(Beginning of INFORMATION PROVIDED)
(** * Dobot IoT control server: the request handlers of [Server/app.py]

    A shallow embedding of the Flask application in [Server/app.py] and the
    properties of its HTTP surface.

    - Python values (the result of [request.get_json()] and the argument of
      [jsonify]) are the inductive [value].
    - The three module-level connection objects are the record [Handles].
    - The robot controller behind the vendor library is an oracle
      [robot : Log -> Call -> Outcome]; a handler runs in the monad [M], which
      threads the log of remote calls and carries Python exceptions.
    - A handler either returns a [Response] or lets an exception escape to the
      framework ([Raise]).

    Strings are byte strings ([Stdlib.Strings.String]); the builtins below are
    exact on ASCII text, which is what the controller's protocol carries. *)

From Stdlib Require Import ZArith List String Ascii Bool Lia DecimalString.
From Stdlib Require Import PrimFloat SpecFloat FloatOps.
Import ListNotations.

Set Warnings "-register-all".
Local Open Scope string_scope.
Local Open Scope Z_scope.

(* ===================================================================== *)
(** ** Python values *)
(* ===================================================================== *)

(** What [json.loads] produces and [jsonify] consumes.  A [dict] keeps its
    insertion order, so it is an association list; lookup takes the first
    binding of a key. *)
Inductive value : Type :=
| VNone
| VBool (b : bool)
| VInt (z : Z)
| VFloat (f : float)
| VStr (s : string)
| VList (l : list value)
| VDict (d : list (string * value)).

Inductive exc_class : Type :=
| IndexError
| ValueError
| TypeError
| KeyError
| AttributeError
| HTTPException  (* raised by the framework, in [request.get_json()] *)
| RemoteError.   (* whatever [Exception] the vendor library raises *)

(** A raised exception: its class and [str(e)]. *)
Record exn : Type := mkExn { exn_class : exc_class; exn_str : string }.

Inductive result (A : Type) : Type :=
| Ok (a : A)
| Raise (e : exn).
Arguments Ok {A} a.
Arguments Raise {A} e.

(* ===================================================================== *)
(** ** String builtins *)
(* ===================================================================== *)

Module Str.

(** [needle in hay] for two [str]. *)
Fixpoint contains (needle hay : string) : bool :=
  String.prefix needle hay ||
  match hay with
  | EmptyString => false
  | String _ hay' => contains needle hay'
  end.

(** [s.replace(old, new)] for a non-empty [old]: left to right, without
    overlap.  [skip] counts the characters of a match still to be dropped. *)
Fixpoint replace_from (old new : string) (skip : nat) (s : string) : string :=
  match s with
  | EmptyString => EmptyString
  | String c s' =>
      match skip with
      | S k => replace_from old new k s'
      | O =>
          if String.prefix old s
          then new ++ replace_from old new (Nat.pred (String.length old)) s'
          else String c (replace_from old new O s')
      end
  end.

Definition replace (old new s : string) : string := replace_from old new O s.

(** [s.split(sep)] for a non-empty [sep]: always at least one field.
    [cur] is the field read so far. *)
Fixpoint split_from (sep : string) (skip : nat) (cur : string) (s : string)
  : list string :=
  match s with
  | EmptyString => [cur]
  | String c s' =>
      match skip with
      | S k => split_from sep k cur s'
      | O =>
          if String.prefix sep s
          then cur :: split_from sep (Nat.pred (String.length sep))
                                 EmptyString s'
          else split_from sep O (cur ++ String c EmptyString) s'
      end
  end.

Definition split (sep s : string) : list string :=
  split_from sep O EmptyString s.

Definition rev (s : string) : string :=
  string_of_list_ascii (List.rev (list_ascii_of_string s)).

(** The ASCII whitespace that [float] drops around its argument: tab, line
    feed, vertical tab, form feed, carriage return and space. *)
Definition is_space (c : ascii) : bool :=
  let n := nat_of_ascii c in
  ((9 <=? n)%nat && (n <=? 13)%nat) || (n =? 32)%nat.

Fixpoint lstrip (s : string) : string :=
  match s with
  | String c s' => if is_space c then lstrip s' else s
  | EmptyString => EmptyString
  end.

Definition strip (s : string) : string := rev (lstrip (rev (lstrip s))).

Definition lower_char (c : ascii) : ascii :=
  let n := nat_of_ascii c in
  if ((65 <=? n)%nat && (n <=? 90)%nat) then ascii_of_nat (n + 32) else c.

Fixpoint lower (s : string) : string :=
  match s with
  | EmptyString => EmptyString
  | String c s' => String (lower_char c) (lower s')
  end.

Definition hex_digit (n : nat) : ascii :=
  if (n <? 10)%nat then ascii_of_nat (48 + n) else ascii_of_nat (87 + n).

(** The double quote character. *)
Definition dquote : ascii := ascii_of_nat 34.

(** One character of [repr(s)] inside the quote [q]. *)
Definition repr_char (q c : ascii) : string :=
  let n := nat_of_ascii c in
  if Ascii.eqb c "\" then "\\"
  else if Ascii.eqb c q then String "\" (String q EmptyString)
  else if (n =? 9)%nat then "\t"
  else if (n =? 10)%nat then "\n"
  else if (n =? 13)%nat then "\r"
  else if ((n <? 32)%nat || (n =? 127)%nat)
       then String "\" (String "x" (String (hex_digit (n / 16))
              (String (hex_digit (n mod 16)) EmptyString)))
  else String c EmptyString.

Fixpoint repr_body (q : ascii) (s : string) : string :=
  match s with
  | EmptyString => EmptyString
  | String c s' => repr_char q c ++ repr_body q s'
  end.

(** [repr(s)]: single quotes, unless the text has a single quote and no
    double quote.  Exact on ASCII text; bytes above 127 are copied, where
    Python escapes the characters outside ASCII that do not print. *)
Definition repr (s : string) : string :=
  let q := if contains "'" s && negb (contains (String dquote EmptyString) s)
           then dquote else "'"%char in
  String q (repr_body q s ++ String q EmptyString).

End Str.

(* ===================================================================== *)
(** ** [float(s)] *)
(* ===================================================================== *)

Module PyFloat.

Definition is_digit (c : ascii) : bool :=
  let n := nat_of_ascii c in (48 <=? n)%nat && (n <=? 57)%nat.

Definition digit_val (c : ascii) : Z := Z.of_nat (nat_of_ascii c) - 48.

(** The tail of a [digitpart]: digits, each optionally preceded by one
    underscore.  Returns the number read, the count of digits and the rest. *)
Fixpoint digits_tail (s : string) (acc cnt : Z) : Z * Z * string :=
  match s with
  | String c s' =>
      if is_digit c then digits_tail s' (10 * acc + digit_val c) (cnt + 1)
      else if Ascii.eqb c "_" then
        match s' with
        | String c' s'' =>
            if is_digit c'
            then digits_tail s'' (10 * acc + digit_val c') (cnt + 1)
            else (acc, cnt, s)
        | EmptyString => (acc, cnt, s)
        end
      else (acc, cnt, s)
  | EmptyString => (acc, cnt, s)
  end.

(** [digitpart ::= digit (["_"] digit)*], continuing the number [acc]. *)
Definition digitpart (s : string) (acc : Z) : option (Z * Z * string) :=
  match s with
  | String c s' =>
      if is_digit c then Some (digits_tail s' (10 * acc + digit_val c) 1)
      else None
  | EmptyString => None
  end.

Definition sign (s : string) : bool * string :=
  match s with
  | String "-" s' => (true, s')
  | String "+" s' => (false, s')
  | _ => (false, s)
  end.

(** [number ::= [digitpart] "." digitpart | digitpart ["."]]: the digits as
    one integer and the count of those after the point. *)
Definition number (s : string) : option (Z * Z * string) :=
  match digitpart s 0 with
  | Some (m, _, String "." r) =>
      match digitpart r m with
      | Some (m', k, r') => Some (m', k, r')
      | None => Some (m, 0, r)
      end
  | Some (m, _, r) => Some (m, 0, r)
  | None =>
      match s with
      | String "." r => digitpart r 0
      | _ => None
      end
  end.

(** [exponent ::= ("e" | "E") [sign] digitpart], optional. *)
Definition exponent (s : string) : option (Z * string) :=
  match s with
  | String c r =>
      if Ascii.eqb c "e" || Ascii.eqb c "E" then
        let '(neg, r1) := sign r in
        match digitpart r1 0 with
        | Some (e, _, r2) => Some (if neg then - e else e, r2)
        | None => None
        end
      else Some (0, s)
  | EmptyString => Some (0, s)
  end.

(** The binary64 nearest to [n / d] (ties to even), for positive [n], [d]. *)
Definition round_ratio (sx : bool) (n d : Z) : spec_float :=
  let '(q, e, l) := SFdiv_core_binary prec emax n 0 d 0 in
  binary_round_aux prec emax sx q e l.

(** The binary64 nearest to [(-1)^sx * m * 10^e]. *)
Definition of_decimal (sx : bool) (m e : Z) : float :=
  SF2Prim (if m =? 0 then S754_zero sx
           else if 0 <=? e then round_ratio sx (m * 10 ^ e) 1
           else round_ratio sx m (10 ^ (- e))).

(** [float(s)] on a [str]; [None] is the [ValueError].  Exact on ASCII
    text: outside ASCII Python also takes the other decimal digits and
    blanks of Unicode, so a statement that rests on a rejection asks for
    ASCII text ([ascii_text], below). *)
Definition parse (s : string) : option float :=
  let '(neg, r) := sign (Str.strip s) in
  let w := Str.lower r in
  if String.eqb w "inf" || String.eqb w "infinity"
  then Some (if neg then neg_infinity else infinity)
  else if String.eqb w "nan" then Some nan
  else
    match number r with
    | Some (m, k, r1) =>
        match exponent r1 with
        | Some (e, EmptyString) => Some (of_decimal neg m (e - k))
        | _ => None
        end
    | None => None
    end.

Definition float (s : string) : result PrimFloat.float :=
  match parse s with
  | Some f => Ok f
  | None =>
      Raise (mkExn ValueError
               ("could not convert string to float: " ++ Str.repr s))
  end.

End PyFloat.

(* ===================================================================== *)
(** ** [repr] and [str] *)
(* ===================================================================== *)

Module PyRepr.

Definition int_str (z : Z) : string := NilZero.string_of_int (Z.to_int z).

Fixpoint zeros (n : nat) : string :=
  match n with
  | O => EmptyString
  | S n' => String "0" (zeros n')
  end.

(** [10^p <= num / den]. *)
Definition pow10_le (p num den : Z) : bool :=
  if 0 <=? p then 10 ^ p * den <=? num else den <=? num * 10 ^ (- p).

(** [floor (log10 (num / den))], from the bit lengths and one correction. *)
Definition decimal_exponent (num den : Z) : Z :=
  let est := ((Z.log2 num - Z.log2 den) * 30103) / 100000 in
  if negb (pow10_le est num den) then est - 1
  else if pow10_le (est + 1) num den then est + 1
  else est.

(** [num / den / 10^k] as a fraction. *)
Definition scaled (num den k : Z) : Z * Z :=
  if 0 <=? k then (num, den * 10 ^ k) else (num * 10 ^ (- k), den).

(** The shortest decimal [c * 10^k] that [float] reads back as [f], the
    nearest to [f = num / den] among those of that length; [n] is the number
    of digits tried, [p] the decimal exponent of [f]. *)
Fixpoint shortest (fuel : nat) (n : Z) (f : float) (num den p : Z) : Z * Z :=
  let k := p - n + 1 in
  let '(a, b) := scaled num den k in
  let lo := a / b in
  let hi := lo + 1 in
  let r := a mod b in
  let near := if 2 * r <? b then lo
              else if b <? 2 * r then hi
              else if Z.even lo then lo else hi in
  match fuel with
  | O => (near, k)
  | S fuel' =>
      let ok_lo := PrimFloat.eqb (PyFloat.of_decimal false lo k) f in
      let ok_hi := PrimFloat.eqb (PyFloat.of_decimal false hi k) f in
      if ok_lo && ok_hi then (near, k)
      else if ok_lo then (lo, k)
      else if ok_hi then (hi, k)
      else shortest fuel' (n + 1) f num den p
  end.

Fixpoint strip_zeros (fuel : nat) (c k : Z) : Z * Z :=
  match fuel with
  | O => (c, k)
  | S fuel' =>
      if (c mod 10 =? 0) && negb (c =? 0)
      then strip_zeros fuel' (c / 10) (k + 1)
      else (c, k)
  end.

(** The layout of [repr]: digits [ds] with the decimal point after the
    first [decpt] of them; exponent form outside [-4 < decpt <= 16]. *)
Definition layout (ds : string) (decpt : Z) : string :=
  let n := Z.of_nat (String.length ds) in
  if (decpt <=? -4) || (16 <? decpt) then
    let e := decpt - 1 in
    let es := int_str (Z.abs e) in
    let mant := match ds with
                | String d EmptyString => ds
                | String d rest => String d (String "." rest)
                | EmptyString => ds
                end in
    mant ++ (if e <? 0 then "e-" else "e+")
         ++ (if Z.abs e <? 10 then "0" else "") ++ es
  else if decpt <=? 0 then "0." ++ zeros (Z.to_nat (- decpt)) ++ ds
  else if n <=? decpt then ds ++ zeros (Z.to_nat (decpt - n)) ++ ".0"
  else substring 0 (Z.to_nat decpt) ds ++ "."
       ++ substring (Z.to_nat decpt) (Z.to_nat (n - decpt)) ds.

(** [repr(f)] for a [float]. *)
Definition float_repr (f : float) : string :=
  match Prim2SF f with
  | S754_nan => "nan"
  | S754_infinity s => if s then "-inf" else "inf"
  | S754_zero s => if s then "-0.0" else "0.0"
  | S754_finite s m e =>
      let num := if 0 <=? e then Zpos m * 2 ^ e else Zpos m in
      let den := if 0 <=? e then 1 else 2 ^ (- e) in
      let '(c, k) := shortest 16 1 (abs f) num den (decimal_exponent num den) in
      let '(c', k') := strip_zeros 17 c k in
      let ds := int_str c' in
      (if s then "-" else "")
        ++ layout ds (Z.of_nat (String.length ds) + k')
  end.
(End of INFORMATION PROVIDED)
DESCRIPTION OF THE TASK => From the data above, work out how many lines hold "double". Answer with the number alone.

THE ANSWER => 2